HIDDEN MARKOV MODELS IN COMPUTATIONAL BIOLOGY
CSE 5290: Algorithms for Bioinformatics Fall 2009
Presentation transcript:

1 Profile Hidden Markov Models For Protein Structure Prediction Colin Cherry

2 Biological Motivation: Given a single amino acid target sequence of unknown structure, we want to infer the structure of the resulting protein.

3 But wait, that’s hard! There’s physics, chemistry, secondary structure, tertiary structure and all sorts of other nasty stuff to deal with. Let’s rephrase the problem: Given a target amino acid sequence of unknown structure, we want to identify the structural family of the target sequence through identification of a homologous sequence of known structure.

4 It still sounds hard… In other words: We find a similar protein with a structure that we understand, and we see if it makes sense to fold our target into the same sort of shape. If not, we try again with the second most similar structure, and so on. What we’re doing is taking advantage of the wealth of knowledge that has been collected in protein and structure databases.

5 So, the next question is: How do we find a known protein that is similar to our target sequence? One method happens to be: Hidden Markov Models! (Profile Hidden Markov Models, to be precise)

6 Lecture Objectives Once I’m done, you should know: 1. The standard architecture for a profile HMM. 2. The three major uses in bioinformatics for a profile HMM. 3. The high-level concepts behind the algorithms to train and use a profile HMM. 4. The two different starting points for training an HMM. 5. How to avoid over-fitting a profile HMM. 6. The high-level ideas behind using profile HMMs to determine protein structure. Please feel free to interrupt at any point.
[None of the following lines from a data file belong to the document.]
(** * Event polling while the Python interpreter runs

    A shallow embedding of [src/event_loop.cpp] (reticulate): the
    mutex-guarded [EventPollingSignal], the background thread
    [eventPollingWorker] that throttles calls to [Py_AddPendingCall], and
    the callback [pollForEvents] that runs on the main interpreter thread
    and re-arms the signal.

    The code is modelled twice, from the same primitive operations:
    - sequentially, every function as a computation that may return,
      leave by a non-local jump, or block on the mutex;
    - as an interleaving of the two threads, one source statement per
      step, with the history of what the threads did. *)

From Stdlib Require Import List Bool ZArith Lia.
Import ListNotations.

(** ** The two threads of the subsystem *)

(** [Worker] is the detached thread started by [initialize], running
    [eventPollingWorker]; [Main] is the main interpreter thread, on which
    Python runs the pending call [pollForEvents]. *)
Inductive thread : Type :=
| Worker
| Main.

(** ** Sequential computations *)

(** A call either returns a value, leaves by a non-local jump (an R error
    is a [longjmp]), or blocks forever on a mutex that is never released. *)
Inductive result (S A : Type) : Type :=
| Done (a : A) (s : S)
| LongJmp (s : S)
| Blocked.
Arguments Done {S A} a s.
Arguments LongJmp {S A} s.
Arguments Blocked {S A}.

Definition comp (S A : Type) : Type := S -> result S A.

Definition ret {S A : Type} (a : A) : comp S A :=
  fun s => Done a s.

Definition bind {S A B : Type} (c : comp S A) (k : A -> comp S B) : comp S B :=
  fun s =>
    match c s with
    | Done a s' => k a s'
    | LongJmp s' => LongJmp s'
    | Blocked => Blocked
    end.

Declare Scope comp_scope.
Delimit Scope comp_scope with comp.
Notation "x <- c ;; k" := (bind c (fun x => k))
  (at level 61, c at next level, right associativity) : comp_scope.
Notation "c ;; k" := (bind c (fun _ => k))
  (at level 61, right associativity) : comp_scope.
Local Open Scope comp_scope.

(** A C++ object with automatic storage: the constructor runs at the
    declaration, the destructor when the block is left by its end or by
    [return].  A [longjmp] out of the block skips the destructor. *)
Definition scoped {S T A : Type}
    (ctor : comp S T) (dtor : T -> comp S unit) (body : comp S A) : comp S A :=
  x <- ctor ;;
  a <- body ;;
  dtor x ;;
  ret a.

(** Run a computation on one component of a larger state. *)
Definition zoom {S U A : Type}
    (get : U -> S) (put : S -> U -> U) (c : comp S A) : comp U A :=
  fun u =>
    match c (get u) with
    | Done a s => Done a (put s u)
    | LongJmp s => LongJmp (put s u)
    | Blocked => Blocked
    end.

(** ** [class EventPollingSignal] *)

(** The two data members.  [mutex_] is a [tthread::mutex]; the model keeps
    the thread that holds it, [None] when it is free (the owner is only
    there to say who is inside; [tthread::mutex] does not store it). *)
Record EventPollingSignal : Type := mkEventPollingSignal {
  mutex_ : option thread;
  pollingRequested_ : bool
}.

(** [EventPollingSignal() : pollingRequested_(true) {}] *)
Definition EventPollingSignal_ctor : EventPollingSignal :=
  {| mutex_ := None; pollingRequested_ := true |}.

(** The signal between calls, when no thread is inside one: the mutex is
    free and the flag holds [b]. *)
Definition idle_signal (b : bool) : EventPollingSignal :=
  {| mutex_ := None; pollingRequested_ := b |}.

(** Modelled from the spec: [tthread::mutex] and [tthread::lock_guard]
    come from [tinythread.h], which is not among the sources.  The spec
    asks that the flag be read and written under mutual exclusion, so
    [lock] succeeds when the mutex is free and otherwise makes the caller
    wait. *)
Definition mutex_lock (t : thread) (s : EventPollingSignal)
    : option EventPollingSignal :=
  match mutex_ s with
  | None => Some {| mutex_ := Some t; pollingRequested_ := pollingRequested_ s |}
  | Some _ => None
  end.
7 Outline This talk be broken into the following sections: Methods for Characterizing A Protein Family The Architecture of a Profile HMM Alignment and Training with Profile HMMs Preventing Over-fitting Determining Structure Conclusion

8 Methods for Characterizing a Protein Family Objective: Given a number of related sequences, encapsulate what they have in common in such a way that we can recognize other members of the family. Some standard methods for characterization: Multiple Alignments Regular Expressions Consensus Sequences Hidden Markov Models

9 A Characterization Example How could we characterize this (hypothetical) family of nucleotide sequences? Keep the Multiple Alignment Try a regular expression [AT] [CG] [AC] [ACTG]* A [TG] [GC] But what about?  T G C T - - A G G vrs  A C A C - - A T C Try a consensus sequence: A C A A T C Depends on distance measure Example borrowed from Salzberg, 1998

10 HMMs to the rescue! Transition probabilities Emission Probabilities

11 Insert (Loop) States

12 Scoring our simple HMM #1 - “T G C T - - A G G” vrs: #2 - “A C A C - - A T C” Regular Expression ([AT] [CG] [AC] [ACTG]* A [TG] [GC]): #1 = Member #2: Member HMM: #1 = Score of % #2 Score of 4.7% (Probability) #1 = Score of #2 Score of 6.7 (Log odds)
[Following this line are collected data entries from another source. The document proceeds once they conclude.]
(** What the [range] loop of [Stop] does with the connections [ss] queued
    at close time: a close frame for each in turn, until one cannot be
    written. *)
Fixpoint close_frame_events (ss : list websocket_Conn) : list Event :=
  match ss with
  | [] => []
  | s :: rest =>
      EWriteMessage s CloseMessage ::
      match ws_WriteClose s with
      | Some err => [ELog (MWriteClose err)]
      | None => close_frame_events rest
      end
  end.

(** The connections that loop leaves in the queue. *)
Fixpoint left_queued (ss : list websocket_Conn) : list websocket_Conn :=
  match ss with
  | [] => []
  | s :: rest =>
      match ws_WriteClose s with
      | Some _ => rest
      | None => left_queued rest
      end
  end.

(** Whether every close frame can be written. *)
Definition all_writable (ss : list websocket_Conn) : bool :=
  forallb (fun s => match ws_WriteClose s with Some _ => false | None => true end) ss.

(** The sum [PrintReport] forms over the queued counters. *)
Fixpoint report_total (hp : list counter.t) (cs : list nat) (total : Z) : Z :=
  match cs with
  | [] => total
  | c :: rest =>
      match hp !! c with
      | Some cnt => report_total hp rest (int (total + counter.N cnt))
      | None => total
      end
  end.

(** Whether the event puts something on one of the two shared queues. *)
Definition is_publish (e : Event) : bool :=
  match e with
  | ESendSocket _ | ESendCounter _ => true
  | _ => false
  end.

(** The launch schedule in a trace: the launches and the pauses of the
    launching task, in order. *)
Fixpoint schedule (tr : list Event) : list Event :=
  match tr with
  | [] => []
  | EGo i :: rest => EGo i :: schedule rest
  | ESleep :: rest => ESleep :: schedule rest
  | _ :: rest => schedule rest
  end.

(** The test [i > 0 && i%w.CPS == 0] of the launch loop. *)
Definition pause_after (CPS i : Z) : bool := (0 <? i) && (Z.rem i CPS =? 0).

(** The schedule of a launch loop that runs to its end: worker [i] is
    launched, then the loop pauses if [pause_after CPS i]. *)
Definition launch_schedule (C CPS : Z) : list Event :=
  flat_map (fun i => EGo i :: if pause_after CPS i then [ESleep] else [])
           (seqZ 0 C).

(** The number of pauses in a trace. *)
Fixpoint sleeps (tr : list Event) : nat :=
  match tr with
  | [] => O
  | ESleep :: rest => S (sleeps rest)
  | _ :: rest => sleeps rest
  end.

(** ** Further projections and inputs *)

(** The remote addresses for which [dial] wrote its "override not
    applied" diagnostic, in order. *)
Fixpoint dialed_diagnostics (tr : list Event) : list string :=
  match tr with
  | [] => []
  | EStderr (MDialed raddr) :: rest => raddr :: dialed_diagnostics rest
  | _ :: rest => dialed_diagnostics rest
  end.

(** The state [setup_resolve] leaves when it installs an override on a
    [Work] whose dialer is [d]. *)
Definition with_override (host : string) (pool : list string) (d : Dialer)
    (s : World) : World :=
  on_w (Work.set_dila (Some {| InsecureSkipVerify := InsecureSkipVerify d;
                               NetDialContext := true |}))
       (on_w (Work.set_ao (Some (new_aoverride host pool))) s).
13 Standard Profile HMM Architecture Three types of states: Match Insert Delete One delete and one match per position in model One insert per transition in model Start and end “dummy” states Example borrowed from Cline, 1999

14 Match States Example borrowed from Cline, 1999

15 Insert States Example borrowed from Cline, 1999

16 Delete States Example borrowed from Cline, 1999

17 Aligning and Training HMMs Training from a Multiple Alignment Aligning a sequence to a model Can be used to create an alignment Can be used to score a sequence Can be used to interpret a sequence Training from unaligned sequences

18 Training from an existing alignment This process what we’ve been seeing up to this point. Start with a predetermined number of states in your HMM. For each position in the model, assign a column in the multiple alignment that is relatively conserved. Emission probabilities are set according to amino acid counts in columns. Transition probabilities are set according to how many sequences make use of a given delete or insert state.
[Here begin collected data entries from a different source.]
Definition validate_operation (operation : string) : result string :=
  let operation := PyStr.strip operation in
  if String.eqb operation "" then
    Raise (Exn ValueError "Operation cannot be empty")
  else if negb (existsb (String.eqb (PyStr.lower operation)) valid_operations)
  then
    Raise (Exn ValueError
             ("Unsupported operation: '" +:+ operation +:+ "'. "
              +:+ "Valid operations: " +:+ valid_operations_repr))
  else Ok operation.

(** *** class Calculator *)

(** The calculator object ([self.history] is set once), and what its
    methods change: the heap, [self.running] and the lines printed. *)
Record Calculator := { history : CalculatorHistory }.

Record state := State {
  heap_of : heap;
  running : bool;
  printed : list string
}.

Definition print (line : string) (st : state) : state :=
  {| heap_of := heap_of st; running := running st;
     printed := printed st ++ [line] |}.

Definition is_ValueError (e : exn) : bool := exn_class_eqb (exn_type e) ValueError.

Definition _handle_calculation (self : Calculator) (expression : string)
    (st : state) : state :=
  match PyStr.split expression with
  | [p0; p1; p2] =>
      let validated :=
        let! num1 := validate_number p0 in
        let! operation := validate_operation p1 in
        let! num2 := validate_number p2 in
        Ok (num1, operation, num2) in
      match validated with
      | Raise e =>
          if is_ValueError e then print ("Input Error: " +:+ exn_msg e) st
          else print ("Error processing calculation: " +:+ exn_msg e) st
      | Ok (num1, operation, num2) =>
          let report (e : exn) (st : state) : state :=
            if is_ValueError e then print ("Calculation Error: " +:+ exn_msg e) st
            else print ("Unexpected calculation error: " +:+ exn_msg e) st in
          let executed :=
            let! calculation := create_calculation num1 num2 operation in
            execute calculation in
          match executed with
          | Raise e => report e st
          | Ok calculation =>
              let st1 :=
                {| heap_of := add_calculation (history self) calculation (heap_of st);
                   running := running st;
                   printed := printed st |} in
              match calculation_str calculation with
              | Ok s => print ("Result: " +:+ s) st1
              | Raise e => report e st1
              end
          end
      end
  | _ =>
      print "Example: 5 + 3 or 10 / 2"
        (print "Error: Please enter calculation in format: <number> <operation> <number>" st)
  end.

Definition _handle_clear_history (self : Calculator) (st : state) : state :=
  let count := __len__ (history self) (heap_of st) in
  print ("Cleared " +:+ str_int (Z.of_nat count) +:+ " calculation(s) from history.")
    {| heap_of := clear_history (history self) (heap_of st);
       running := running st;
       printed := printed st |}.

(** The items of the history list, as the heap holds them. *)
Definition items (self : Calculator) (st : state) : list Calculation :=
  heap_of st !!! _history (history self).

(** The input is a calculation that succeeds and leaves the object [c']:
    it splits into exactly three parts, the first and third validate as
    numbers, the second validates as an operation, and the calculation is
    created and executed without an exception. *)
Definition accepted (expression : string) (c' : Calculation) : Prop :=
  exists p0 p1 p2 num1 operation num2 c,
    PyStr.split expression = [p0; p1; p2]
    /\ validate_number p0 = Ok num1
    /\ validate_operation p1 = Ok operation
    /\ validate_number p2 = Ok num2
    /\ create_calculation num1 num2 operation = Ok c
    /\ execute c = Ok c'.

(** *** class Calculator: the commands and the loop *)

(** [calc.timestamp.strftime("%H:%M:%S")] *)
Variable timestamp_str : Calculation -> string.

Definition newline : string := String (ascii_of_nat 10) "".

(** The lines of a text, joined by line feeds. *)
Fixpoint join_lines (lines : list string) : string :=
  match lines with
  | [] => ""
  | [l] => l
  | l :: rest => l +:+ newline +:+ join_lines rest
  end.

Definition help_text : string :=
  join_lines
  ["";
   "Calculator Help";
   "===============";
   "";
   "Usage:";
   "  <number> <operation> <number>    Perform calculation";
   "  ";
   "Operations:";
   "  +, add         Addition";
   "  -, subtract    Subtraction  ";
   "  *, multiply    Multiplication";
   "  /, divide      Division";
   "";
   "Commands:";
   "  help, h, ?     Show this help message";
   "  history, hist  Show calculation history";
   "  clear, cls     Clear calculation history";
   "  exit, quit, q  Exit calculator";
   "";
   "Examples:";
   "  5 + 3          Addition: 5 + 3 = 8";
   "  10.5 - 2.3     Subtraction: 10.5 - 2.3 = 8.2";
   "  4 * 7          Multiplication: 4 * 7 = 28";
   "  15 / 3         Division: 15 / 3 = 5.0";
   "  ";
   "Notes:";
   "  - Use decimal points for floating-point numbers";
   "  - Division by zero is not allowed";
   "  - All calculations are saved in history";
   "        "].

Definition welcome_text : string :=
  join_lines
  ["";
   "╔══════════════════════════════════════╗";
   "║        Professional Calculator        ║";
   "║                v1.0.0                ║";
   "╚══════════════════════════════════════╝";
   "";
   "Type 'help' for usage instructions.";
   "Type 'exit' to quit.";
   "        "].

(** [Calculator()]: a new history, and [running] false. *)
Definition Calculator_init (h : heap) : Calculator * state :=
  let '(hist, h') := CalculatorHistory_init h in
  ({| history := hist |},
   {| heap_of := h'; running := false; printed := [] |}).

Definition _handle_exit (self : Calculator) (st : state) : state :=
  let st := print "Thank you for using the calculator. Goodbye!" st in
  {| heap_of := heap_of st; running := false; printed := printed st |}.

Definition _handle_help (self : Calculator) (st : state) : state :=
  print help_text st.

Definition _print_welcome (self : Calculator) (st : state) : state :=
  print welcome_text st.

(** [f"{i:2d}"]: the decimal digits of [i], right-aligned in two columns. *)
Definition format_2d (i : nat) : string :=
  if (i <? 10)%nat then " " +:+ str_int (Z.of_nat i) else str_int (Z.of_nat i).

(** The loop of [_handle_history] over the copied list, from index [i]:
    a line per calculation, until [str(calc)] raises. *)
Fixpoint print_history (i : nat) (calcs : list Calculation) (st : state)
  : option exn * state :=
  match calcs with
  | [] => (None, st)
  | calc :: rest =>
      let timestamp := timestamp_str calc in
      match calculation_str calc with
      | Ok s =>
          print_history (S i) rest
            (print (format_2d i +:+ ". [" +:+ timestamp +:+ "] " +:+ s) st)
      | Raise e => (Some e, st)
      end
  end.

(** [_handle_history]; the exception is the one that leaves the method,
    if any. *)
Definition _handle_history (self : Calculator) (st : state) : option exn * state :=
  if (__len__ (history self) (heap_of st) =? 0)%nat then
    (None, print "No calculations in history." st)
  else
    let st :=
      print (newline +:+ "Calculation History ("
             +:+ str_int (Z.of_nat (__len__ (history self) (heap_of st)))
             +:+ " entries):") st in
    let st := print "========================================" st in
    let '(l, h) := get_history (history self) (heap_of st) in
    print_history 1 (h !!! l)
      {| heap_of := h; running := running st; printed := printed st |}.

Definition _process_command (self : Calculator) (command : string) (st : state)
  : option exn * state :=
  let command_lower := PyStr.lower command in
  if existsb (String.eqb command_lower) ["exit"; "quit"; "q"] then
    (None, _handle_exit self st)
  else if existsb (String.eqb command_lower) ["help"; "h"; "?"] then
    (None, _handle_help self st)
  else if existsb (String.eqb command_lower) ["history"; "hist"] then
    _handle_history self st
  else if existsb (String.eqb command_lower) ["clear"; "cls"] then
    (None, _handle_clear_history self st)
  else (None, _handle_calculation self command st).

(** What a call of [input] gives: a line, Ctrl-C, the end of the input,
    or another exception.  After the last event the input is at its end. *)
Inductive input_event :=
| Line (s : string)
| KeyboardInterrupt
| EOFError
| InputRaises (e : exn).

Definition exiting (st : state) : state :=
  print (newline +:+ newline +:+ "Exiting calculator...") st.

Definition unexpected (e : exn) (st : state) : state :=
  print ("Unexpected error: " +:+ exn_msg e) st.

(** The loop [while self.running] of [start]. *)
Fixpoint run_loop (self : Calculator) (inputs : list input_event) (st : state)
  : state :=
  if running st then
    match inputs with
    | [] => exiting st
    | Line s :: rest =>
        let user_input := PyStr.strip s in
        if String.eqb user_input "" then run_loop self rest st
        else
          match _process_command self user_input st with
          | (None, st') => run_loop self rest st'
          | (Some e, st') => run_loop self rest (unexpected e st')
          end
    | KeyboardInterrupt :: _ => exiting st
    | EOFError :: _ => exiting st
    | InputRaises e :: rest => run_loop self rest (unexpected e st)
    end
  else st.

Definition start (self : Calculator) (inputs : list input_event) (st : state)
  : state :=
  let st := {| heap_of := heap_of st; running := true; printed := printed st |} in
  run_loop self inputs (_print_welcome self st).

(** [main]: a new calculator, started. *)
Definition main (inputs : list input_event) (h : heap) : Calculator * state :=
  let '(calculator, st) := Calculator_init h in
  (calculator, start calculator inputs st).

(** *** What the properties of the loop speak of *)

(** The calls that change a history. *)
Inductive history_call :=
| AddCalculation (calculation : Calculation)
| ClearHistory.

Definition call (self : CalculatorHistory) (m : history_call) (h : heap) : heap :=
  match m with
  | AddCalculation c => add_calculation self c h
  | ClearHistory => clear_history self h
  end.

(** The items after a call, from the items before it. *)
Definition called (items : list Calculation) (m : history_call) : list Calculation :=
  match m with
  | AddCalculation c => items ++ [c]
  | ClearHistory => []
  end.

(** The branch that [_process_command] takes. *)
Inductive command_class :=
| ExitCommand | HelpCommand | HistoryCommand | ClearCommand | CalculationInput.

Definition classify (command : string) : command_class :=
  let command_lower := PyStr.lower command in
  if existsb (String.eqb command_lower) ["exit"; "quit"; "q"] then ExitCommand
  else if existsb (String.eqb command_lower) ["help"; "h"; "?"] then HelpCommand
  else if existsb (String.eqb command_lower) ["history"; "hist"] then HistoryCommand
  else if existsb (String.eqb command_lower) ["clear"; "cls"] then ClearCommand
  else CalculationInput.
19 Remember the simple example Chose six positions in model. Highlighted area was selected to be modeled by an insert due to variability. Can also do neat tricks for picking length of model, such as model pruning.

20 Aligning sequences to a model Now that we have a profile model, let’s use it! Try every possible path through the model that would produce the target sequence Keep the best one and its probability. Viterbi alg. has been around for a while Dynamic Programming based method Time: O(N*M)Space: O(N*M) (Assuming a constant # of transitions per state) N = Length of sequence, M = # of states in HMM

21 So… what do we do with an alignment to a model? Align a bunch of sequences to the model, and get a new multiple alignment. Align a single sequence to the model and get a numerical score stating how well it fits the model “Find me all sequences in the database that match this family profile X with a log odds score of at least Y” Align a single sequence to the model, and get a description of its columns “Columns 124 and 125 map to insert states of family Y, I wonder what that means?”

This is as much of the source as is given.